この映画を彼がどうして観ようと思ったのかは俺には理解ができないが、この映画同様に、俺たちの世代の人間は、何かしらの夢を見てそして現実社会に噛まれて、夢を捨てて生きている。
映画では、現実に順応して賢く生きる男ではなく、最後まで夢を見続ける男を彼女は選択するが、それが正解だったのか、間違いだったのかは誰にもわからない。
最近の若者は夢を見ない。見てもとてもリアリティーのある夢を見る。だから傷つかなくて済む。うらやましくもあるし、何よりそれが賢い生き方だ。愚かな夢を追うことは、後悔ばかりの人生を歩むことになる。

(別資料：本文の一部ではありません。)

(** The data, the history table, what an open transaction goes back to, and what is outside. *)
Record Db (D W : Type) : Type := mkDb { data : D; history : option History; txn : option (D * option History); outside : W }.
Arguments mkDb {D W}. Arguments data {D W}. Arguments history {D W}. Arguments txn {D W}. Arguments outside {D W}.

(** [AppliedMigration] *)
Record AppliedMigration : Set := mkApplied { a_version : jsstr; a_script : jsstr; a_hash : option jsstr }.
Definition has_hash (a : AppliedMigration) : option jsstr := match a_hash a with Some [] | None => None | h => h end.

Section migrate.
  Context {D W : Type} (script : jsstr -> D -> ran D) (driver : W -> W * fate).
  (** The files of the image, and SHA-256. *)
  Context (readdir : jsstr -> option (list jsstr)) (readFile : jsstr -> jsstr -> option jsstr) (sha256 : jsstr -> jsstr).
  Notation Db := (Db D W).
  Notation Cmd := (Prog Db failure).

Definition with_outside (w : W) (s : Db) : Db := mkDb (data s) (history s) (txn s) w.
Notation query := (query_of outside with_outside driver Failure).
Notation statement := (statement_of outside with_outside driver Failure).
(** ** The rate of exchange *)

Definition toPivotalError (c : jsstr) : error_name :=
  if str_eqb c (js "FX_RATE_NOT_FOUND") then GENERIC_VALIDATION_ERROR
  else if str_eqb c (js "ARGUMENT_TYPE_MISMATCH") then MALFORMED_SYNTAX
  else if str_eqb c (js "MISSING_PARAMETER") then MISSING_MANDATORY_ELEMENT
  else if str_eqb c (js "CATALYST_TIMEOUT") || str_eqb c (js "CATALYST_HTTP_408") || str_eqb c (js "CATALYST_HTTP_504") then SERVER_TIMED_OUT
  else if str_eqb c (js "CATALYST_HTTP_503") then SERVICE_CURRENTLY_UNAVAILABLE
  else COMMUNICATION_ERROR.
Definition getCurrentFxRate {R} (catalyst : result thrown R) : result thrown R :=
  match catalyst with
  | Err (TCatalyst c m) => Err (fspiop_msg (toPivotalError c) m)
  | r => r
  end.

(** ** Reference definitions *)

Section course.
  Context {S T : Type} {server : RedisServer S} (JSON_parse : jsstr -> result thrown T) (JSON_stringify : T -> jsstr) (cacheTtlMs defaultTtlMs : Z).

(** What happens: a use case is asked for, or with [None] all prefixes; time passes; others
    change Redis. *)
Inductive event : Type := Asked (usecase : option jsstr) (a : Asking (T := T)) | Passed (d : Z) | Other (f : S -> S).
(** Redis, the time, and what the oracle answered: the key, the list, and when it was to be
    written. *)
Record Course : Type := mkCourse { redis : S; now : Z; told : list (jsstr * T * Z) }.

Definition key_of (usecase : option jsstr) : jsstr := match usecase with Some u => usecaseKey u | None => CACHE_KEY_ALL end.
Definition asked (usecase : option jsstr) : Asking -> S -> S * result thrown T :=
  match usecase with
  | Some u => getDfspListByUsecase JSON_parse JSON_stringify cacheTtlMs defaultTtlMs u
  | None => getDfspList JSON_parse JSON_stringify cacheTtlMs defaultTtlMs
  end.
Definition served (usecase : option jsstr) (a : Asking (T := T)) (c : Course) : option T := snd (readCache JSON_parse (getFault a) (key_of usecase) (redis c)).
Definition happens (ev : event) (c : Course) : Course :=
  match ev with
  | Asked usecase a =>
      match served usecase a c with
      | Some _ => mkCourse (fst (asked usecase a (redis c))) (now c) (told c)
      | None => mkCourse (fst (asked usecase a (redis c))) (now c + took a)
                  (match oracle a with Answered l => (key_of usecase, l, now c + took a) :: told c | Failed _ _ => told c end)
      end
  | Passed d => mkCourse (elapse d (redis c)) (now c + d) (told c)
  | Other f => mkCourse (f (redis c)) (now c) (told c)
  end.

(** Time does not go back, and others leave the keys of the lists alone, or delete them. *)
Definition usual (ev : event) : Prop :=
  match ev with
  | Asked _ a => 0 <= took a
  | Passed d => 0 <= d
  | Other f => forall usecase s, view (f s) !! key_of usecase = view s !! key_of usecase \/ view (f s) !! key_of usecase = None
  end.
(** What the cache has was told, and has less than [cacheTtlMs] to live. *)
Definition coherent (c : Course) : Prop :=
  forall usecase v ttl, view (redis c) !! key_of usecase = Some (v, ttl) ->
    exists l at_, v = JSON_stringify l /\ (key_of usecase, l, at_) ∈ told c /\ ttl = Some (at_ + cacheTtlMs - now c) /\ now c < at_ + cacheTtlMs.
End course.
Arguments event : clear implicits. Arguments Course : clear implicits.

(** * Properties *)

Lemma Err_inj {E A} (a b : E) : @Err E A a = Err b -> a = b.
Proof. by intros [= ->]. Qed.

Section cache.
  Context {S T : Type} {server : RedisServer S} (JSON_parse : jsstr -> result thrown T) (JSON_stringify : T -> jsstr) (cacheTtlMs defaultTtlMs : Z).
  Context (parse_own : forall l, JSON_parse (JSON_stringify l) = Ok l) (positive : 0 < cacheTtlMs).
  Notation served := (served JSON_parse).
  Notation asked := (asked JSON_parse JSON_stringify cacheTtlMs defaultTtlMs).
  Notation happens := (happens JSON_parse JSON_stringify cacheTtlMs defaultTtlMs).
  Notation coherent := (coherent JSON_stringify cacheTtlMs).
  Implicit Types c : Course S T.

(** The keys of different use cases differ, and differ from that of all prefixes. *)
Lemma key_of_inj u v : key_of u = key_of v -> trim <$> u = trim <$> v.
Proof. destruct u as [u|], v as [v|]; cbn [key_of]; try done. unfold usecaseKey. intros H. apply (app_inv_head CACHE_KEY_USECASE_PREFIX) in H. cbn. by rewrite H. Qed.

Lemma readCache_course f k (s : S) : view (fst (readCache JSON_parse f k s)) = view s /\
  forall l, snd (readCache JSON_parse f k s) = Some l -> exists v ttl, view s !! k = Some (v, ttl) /\ JSON_parse v = Ok l.
Proof.
  unfold readCache, get. pose proof (GET_spec k s) as [Hv Hr]. destruct f as [[e applied]|]; cbn.
  - destruct applied; cbn; by rewrite ?Hv.
  - destruct (GET k s) as [s' r]. cbn in *. subst r. split; [done|]. intros l. destruct (view s !! k) as [[v ttl]|]; cbn; [|done].
    destruct (JSON_parse v) as [x|] eqn:E; [|done]. cbn. intros [= ->]. eauto.
Qed.
Lemma writeCache_course f k l (s : S) : let s' := writeCache JSON_stringify cacheTtlMs defaultTtlMs f k l s in
  view s' = view s \/ view s' = <[k := (JSON_stringify l, Some cacheTtlMs)]> (view s).
Proof.
  unfold writeCache, set. cbn [default from_option id]. replace (cacheTtlMs <=? 0) with false by (symmetry; apply Z.leb_gt; lia).
  pose proof (SET_spec k (JSON_stringify l) false (Some cacheTtlMs) s positive) as H. cbn [andb] in H. destruct H as [H _].
  destruct f as [[e [|]]|]; cbn; [by right|by left|]. destruct (SET _ _ _ _ s) as [s' r]. cbn in *. by right.
Qed.

(** A query is answered from the cache, or by the oracle. *)
Lemma asked_course usecase a s : 0 <= took a ->
  let c := readCache JSON_parse (getFault a) (key_of usecase) s in
  match snd c with
  | Some l => asked usecase a s = (fst c, Ok l)
  | None => exists e, asked usecase a s =
      (match oracle a with Answered l => writeCache JSON_stringify cacheTtlMs defaultTtlMs (setFault a) (key_of usecase) l (elapse (took a) (fst c)) | Failed _ _ => elapse (took a) (fst c) end,
       match oracle a with Answered l => Ok l | Failed _ _ => Err e end)
  end.
Proof.
  intros Ht. unfold Oracle.asked, getDfspListByUsecase, getDfspList, ask. destruct usecase as [u|]; cbn [key_of];
    destruct (readCache _ _ _ s) as [s' [l|]]; cbn; try done; (destruct (oracle a) as [l|status m]; [by exists TOther|by eexists]).
Qed.
(** * Paste image rename: name generation, duplicate numbering, format
      selection and the rename and conversion pathways of [src/main.ts]
      and the batch modal.

    The development is a shallow embedding.  JavaScript strings are lists
    of characters, regular expressions are parsed from the pattern text
    by the grammar of the language and run by its backtracking matcher,
    numbers are the integer-valued doubles the plugin can produce, and the
    vault is a finite map from paths to contents threaded through a small
    state-and-exception monad. *)

From Stdlib Require Import List Ascii String NArith ZArith QArith Lia Bool.
From Stdlib Require Import DecimalString DecimalN.
From Stdlib Require Import Qround Qpower Lqa.
From stdpp Require Import gmap strings list.
Import ListNotations.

それでも、上手に生きることがそんなに大切なのか。人生を振り返ったとき、貝殻のようにカラッポでいいのか。人はどう生きるのが正解なのか、そういうことをこの映画を観て考えた。
いい映画だと思う。この映画を「ズーランダー」のベン・スティラーが監督していたことが驚きだった。こういう映画を撮るだけの人間的な幅を彼に感じた。
U2の「All I Want Is You」なんて曲をこの映画のなかで初めて聴いたけれど、効果的に使われていた。U2はこういう初期の頃の曲が僕は好きだ。
いつか、僕がよくいく昔のロックが聴ける店に行って、この映画を紹介してくれた若者にビールをおごってやりたい。
ちょっとバカバカしいけれど、この映画には欠かせないナックの「マイ・シャローナ」でも聴きながら。